(* ===== verification/Level.v ===== *)
(** * Order nodes and price levels (src/mvp/src/order_book.{h,cpp})

    [OrderNode], [Trade], [Level] and the intrusive doubly linked FIFO of a
    price level: [level_push_back] and [level_unlink] at pointer level, with
    the list-segment predicate that describes the nodes of a level. *)

From S2P Require Import Prelude Pool.

Abbreviation Price := Z.
Abbreviation Quantity := Z.
Abbreviation OrderId := Z.
Abbreviation Timestamp := Z.

Inductive Side := Buy | Sell.

#[global] Instance Side_eq_dec : EqDecision Side.
Proof. solve_decision. Defined.

Record OrderNode := mkNode {
  on_id : OrderId;
  on_side : Side;
  on_price : Price;
  on_qty : Quantity;
  on_ts : Timestamp;
  on_prev : ptr;
  on_next : ptr
}.

Record Trade := mkTrade {
  taker_id : OrderId;
  maker_id : OrderId;
  tr_price : Price;
  tr_qty : Quantity
}.

#[global] Instance Trade_eq_dec : EqDecision Trade.
Proof. solve_decision. Defined.

Record Level := mkLevel { head : ptr; tail : ptr }.

Definition Level_new : Level := {| head := None; tail := None |}.
Definition Level_empty (lvl : Level) : bool :=
  match head lvl with None => true | Some _ => false end.

Abbreviation Mem := (ObjectPool OrderNode).

(** Assignments to the members of a node. *)
Definition set_prev (v : ptr) (n : OrderNode) : OrderNode :=
  mkNode (on_id n) (on_side n) (on_price n) (on_qty n) (on_ts n) v (on_next n).
Definition set_next (v : ptr) (n : OrderNode) : OrderNode :=
  mkNode (on_id n) (on_side n) (on_price n) (on_qty n) (on_ts n) (on_prev n) v.
Definition set_qty (v : Quantity) (n : OrderNode) : OrderNode :=
  mkNode (on_id n) (on_side n) (on_price n) v (on_ts n) (on_prev n) (on_next n).

Definition level_push_back (lvl : Level) (n : nat) (p : Mem) : option (Level * Mem) :=
  p ← modify n (set_prev (tail lvl)) p;
  p ← modify n (set_next None) p;
  '(h, p) ←
    match tail lvl with
    | Some t => p ← modify t (set_next (Some n)) p; Some (head lvl, p)
    | None => Some (Some n, p)
    end;
  Some ({| head := h; tail := Some n |}, p).
(* ===== verification/BookSpec.v ===== *)
(** * Specification of the book: two priority queues

    What [OrderBook] promises, without pointers, levels or an index: each
    side is one list of orders in execution order (best price first, oldest
    first within a price).  A placement consumes the crossing prefix of the
    opposite list and inserts the remainder behind its price; a cancel removes
    one order.  [BookRefine] proves that the pointer-level book implements
    this; the properties of matching are proved here once. *)

From S2P Require Import Prelude OrderedMap Level OrderBook.

Record ABook := mkABook {
  ab_bids : list Order;
  ab_asks : list Order;
  ab_next_id : OrderId;
  ab_next_ts : Timestamp;
  ab_free : nat              (* free slots of the node pool *)
}.

Definition opposite (s : Side) : Side := match s with Buy => Sell | Sell => Buy end.

(** The comparator of the side on which orders of side [s] rest. *)
Definition side_cmp (s : Side) : KeyCompare :=
  match s with Buy => greater_Price | Sell => less_Price end.

Definition ab_side (b : ABook) (s : Side) : list Order :=
  match s with Buy => ab_bids b | Sell => ab_asks b end.

Definition ab_orders (b : ABook) : list Order := ab_bids b ++ ab_asks b.

(** A book from its side [s] and the opposite side. *)
Definition ab_make (s : Side) (own opp : list Order) (nid : OrderId) (nts : Timestamp)
    (free : nat) : ABook :=
  match s with
  | Buy => mkABook own opp nid nts free
  | Sell => mkABook opp own nid nts free
  end.

(** Execution order of two resting orders. *)
Definition prio (c : KeyCompare) (o1 o2 : Order) : Prop :=
  key_lt c (o_price o1) (o_price o2) \/ (o_price o1 = o_price o2 /\ o_ts o1 < o_ts o2).
(** (C11) The book is never crossed: whatever placements and cancels a new
    book has served, it is defined, and with both sides populated its best bid
    is strictly below its best ask. *)
Theorem book_uncrossed n ops :
  Z.of_nat n < UINT64_SIZE -> Forall op_ok ops -> Z.of_nat (length ops) < UINT64_SIZE - 1 ->
  exists b outs, run_ops (OrderBook_new n) ops = Some (b, outs) /\
    (bids_ b <> [] -> asks_ b <> [] -> best_bid b < best_ask b).
Proof.
  intros Hn Hok Hlen. destruct (run_ops_refines ops _ _ (OrderBook_new_refines n Hn) Hok) as (b & E & Hr); [simpl; lia|].
  eexists b, _. split; [exact E|]. intros Hb Ha. rewrite (refines_best_bid _ _ Hr), (refines_best_ask _ _ Hr).
  pose proof (awf_uncrossed _ (refines_wf _ _ Hr)) as Hu.
  pose proof (refines_side_nil _ _ Buy Hr) as Nb. pose proof (refines_side_nil _ _ Sell Hr) as Na.
  simpl in Nb, Na. destruct (ab_bids _) as [|x xs]; [by destruct Hb; apply Nb|].
  destruct (ab_asks _) as [|y ys]; [by destruct Ha; apply Na|].
  apply Hu; by left.
Qed.

(** The bids 100 and 98, the ask 101; then a sale at 99 that takes the first
    bid and rests. *)
Lemma book_uncrossed_witness :
  exists b outs, run_ops (OrderBook_new 4) [OpPlace Buy 100 3; OpPlace Buy 98 2; OpPlace Sell 101 4; OpPlace Sell 99 5] = Some (b, outs) /\
    (bids_ b <> [] -> asks_ b <> [] -> best_bid b < best_ask b).
Proof.
  apply (book_uncrossed 4 [OpPlace Buy 100 3; OpPlace Buy 98 2; OpPlace Sell 101 4; OpPlace Sell 99 5]).
  - reflexivity.
  - repeat constructor; vm_compute; discriminate.
  - reflexivity.
Defined.
(* ===== verification/Flow.v ===== *)
(** * Books whose totals fit the queries

    [qty_at] adds quantities in [int64_t] and the clients add two prices: both
    are defined while prices and the depth of each side stay within bounds.
    [flow_ok B] bounds them, and placements and cancels move the bound by the
    quantity they bring. *)

From S2P Require Import Prelude Pool OrderedMap Level OrderBook BookSpec BookRefine BookQuery BookRun.

(** Prices leave room for [bid + ask]; the quantity of a side is at most [B]. *)
Definition price_ok (px : Price) : Prop := - 2 ^ 62 < px < 2 ^ 62.

#[global] Instance price_ok_dec px : Decision (price_ok px).
Proof. unfold price_ok. apply _. Defined.

Record flow_ok (B : Z) (a : ABook) : Prop := {
  fo_price s : Forall (fun o => price_ok (o_price o)) (ab_side a s);
  fo_depth s : depth (ab_side a s) <= B
}.

Lemma depth_nonneg os : positive os -> 0 <= depth os.
Proof. intros Hp. apply sumZ_nonneg, Forall_fmap. eapply Forall_impl; [done|]. simpl. lia. Qed.

Lemma depth_sublist os os' : os' `sublist_of` os -> positive os -> depth os' <= depth os.
Proof.
  intros Hs. induction Hs as [|o os' os Hs IH|o os' os Hs IH]; intros Hp; [done|..];
    apply Forall_cons in Hp as [??]; rewrite ?depth_cons; specialize (IH ltac:(done)); lia.
Qed.

Lemma depth_ainsert c o os : depth (ainsert c o os) = o_qty o + depth os.
Proof. unfold depth. by rewrite ainsert_Permutation. Qed.

Lemma side_of_case s s' : s' = s \/ s' = opposite s.
Proof. destruct s, s'; auto. Qed.

Lemma aplace_flow B a side price qty :
  abook_wf a -> flow_ok B a -> price_ok price ->
  flow_ok (B + Z.max qty 0) (aplace a side price qty).1.1.
Proof.
  intros Hwf [Hp Hd] Hpr. destruct (aplace_shape a side price qty) as (q & r & Hm & _ & Hopp & Hown).
  pose proof (awf_positive _ (opposite side) Hwf) as Hpos.
  destruct (amatch_conserve _ _ _ _ _ _ _ _ Hpos Hm) as (Hq & Hdr & _).
  pose proof (traded_nonneg _ (amatch_trades_positive _ _ _ _ _ _ _ _ Hpos Hm)).
  constructor; intros s; destruct (side_of_case side s) as [->| ->].
  - rewrite Hown. destruct (_ && _); [|done]. rewrite ainsert_Permutation. by constructor.
  - rewrite Hopp. by eapply (amatch_Forall _ _ _ _ _ _ _ _ (fun o => price_ok (o_price o))).
  - pose proof (Hd side). rewrite Hown. destruct (_ && _); rewrite ?depth_ainsert; simpl; lia.
  - pose proof (Hd (opposite side)). rewrite Hopp. lia.
Qed.

Lemma acancel_flow B a id : abook_wf a -> flow_ok B a -> flow_ok B (acancel a id).2.
Proof.
  intros Hwf [Hp Hd]. unfold acancel. case_decide; [|done]. constructor; intros s.
  - destruct s; simpl; apply Forall_sublist_filter; [apply (Hp Buy)|apply (Hp Sell)].
  - pose proof (Hd s). pose proof (depth_sublist (ab_side a s) (filter (fun o => o_id o <> id) (ab_side a s))
      (sublist_filter _ _) (awf_positive _ s Hwf)). destruct s; simpl in *; lia.
Qed.

Lemma depth_at_price B a s px :
  abook_wf a -> flow_ok B a -> 0 <= depth (at_price px (ab_side a s)) <= B.
Proof.
  intros Hwf Hf. pose proof (fo_depth _ _ Hf s). unfold at_price. split.
  - apply depth_nonneg, Forall_sublist_filter, awf_positive, Hwf.
  - etrans; [|done]. apply depth_sublist; [apply sublist_filter|by apply awf_positive].
Qed.

Lemma demo_flow : flow_ok 100 demo_abook.
Proof.
  constructor; intros s.
  - apply (bool_decide_unpack _). destruct s; vm_compute; exact I.
  - destruct s; vm_compute; discriminate.
Qed.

····················

Task item - Go through the listing above, and whenever a line holds the word "Prelude", copy it.

Your solution -
From S2P Require Import Prelude Pool.
From S2P Require Import Prelude OrderedMap Level OrderBook.
From S2P Require Import Prelude Pool OrderedMap Level OrderBook BookSpec BookRefine BookQuery BookRun.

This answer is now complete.